Assigned task
Report each line of the entries below that includes "intros".
Information supplied Start Marker
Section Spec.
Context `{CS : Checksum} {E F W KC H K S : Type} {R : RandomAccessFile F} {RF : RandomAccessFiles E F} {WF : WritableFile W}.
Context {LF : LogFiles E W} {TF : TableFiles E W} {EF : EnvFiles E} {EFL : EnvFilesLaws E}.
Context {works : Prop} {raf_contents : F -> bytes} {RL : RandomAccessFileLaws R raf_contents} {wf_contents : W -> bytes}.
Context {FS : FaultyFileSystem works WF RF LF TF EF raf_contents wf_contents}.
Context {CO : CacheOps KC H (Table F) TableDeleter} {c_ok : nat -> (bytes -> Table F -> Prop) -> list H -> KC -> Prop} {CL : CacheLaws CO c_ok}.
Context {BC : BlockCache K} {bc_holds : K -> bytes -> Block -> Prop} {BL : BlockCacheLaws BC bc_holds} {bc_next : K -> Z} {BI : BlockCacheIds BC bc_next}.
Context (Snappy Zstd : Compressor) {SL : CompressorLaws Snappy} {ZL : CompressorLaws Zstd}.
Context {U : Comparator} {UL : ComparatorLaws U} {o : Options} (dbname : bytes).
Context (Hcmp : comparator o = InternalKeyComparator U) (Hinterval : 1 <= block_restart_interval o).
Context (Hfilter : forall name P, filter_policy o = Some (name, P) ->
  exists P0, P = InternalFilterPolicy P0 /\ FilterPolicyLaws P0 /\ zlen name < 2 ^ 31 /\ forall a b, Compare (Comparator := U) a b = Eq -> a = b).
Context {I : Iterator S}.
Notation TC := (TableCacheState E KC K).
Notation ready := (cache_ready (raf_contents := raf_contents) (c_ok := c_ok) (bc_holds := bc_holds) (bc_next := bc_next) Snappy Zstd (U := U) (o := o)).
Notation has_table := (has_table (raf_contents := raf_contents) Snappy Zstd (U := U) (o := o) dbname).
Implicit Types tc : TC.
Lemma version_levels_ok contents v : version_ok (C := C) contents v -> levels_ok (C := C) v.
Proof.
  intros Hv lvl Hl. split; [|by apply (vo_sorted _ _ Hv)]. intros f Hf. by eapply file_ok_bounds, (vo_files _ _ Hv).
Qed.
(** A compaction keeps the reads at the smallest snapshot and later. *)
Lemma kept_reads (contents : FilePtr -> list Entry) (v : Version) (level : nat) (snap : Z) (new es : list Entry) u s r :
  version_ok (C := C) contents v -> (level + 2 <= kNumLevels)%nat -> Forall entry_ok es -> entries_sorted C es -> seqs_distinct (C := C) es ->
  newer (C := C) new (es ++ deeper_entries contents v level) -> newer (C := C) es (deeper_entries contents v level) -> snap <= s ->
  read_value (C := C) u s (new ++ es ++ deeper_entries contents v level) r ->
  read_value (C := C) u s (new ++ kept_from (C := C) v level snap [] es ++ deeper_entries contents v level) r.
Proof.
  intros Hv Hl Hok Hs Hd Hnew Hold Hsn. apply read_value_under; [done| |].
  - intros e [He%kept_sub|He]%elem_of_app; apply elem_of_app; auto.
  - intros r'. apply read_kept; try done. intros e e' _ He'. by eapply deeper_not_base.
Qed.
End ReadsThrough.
Information supplied End Marker
Task answer
  intros Hv lvl Hl. split; [|by apply (vo_sorted _ _ Hv)]. intros f Hf. by eapply file_ok_bounds, (vo_files _ _ Hv).
  intros Hv Hl Hok Hs Hd Hnew Hold Hsn. apply read_value_under; [done| |].
  - intros e [He%kept_sub|He]%elem_of_app; apply elem_of_app; auto.
  - intros r'. apply read_kept; try done. intros e e' _ He'. by eapply deeper_not_base.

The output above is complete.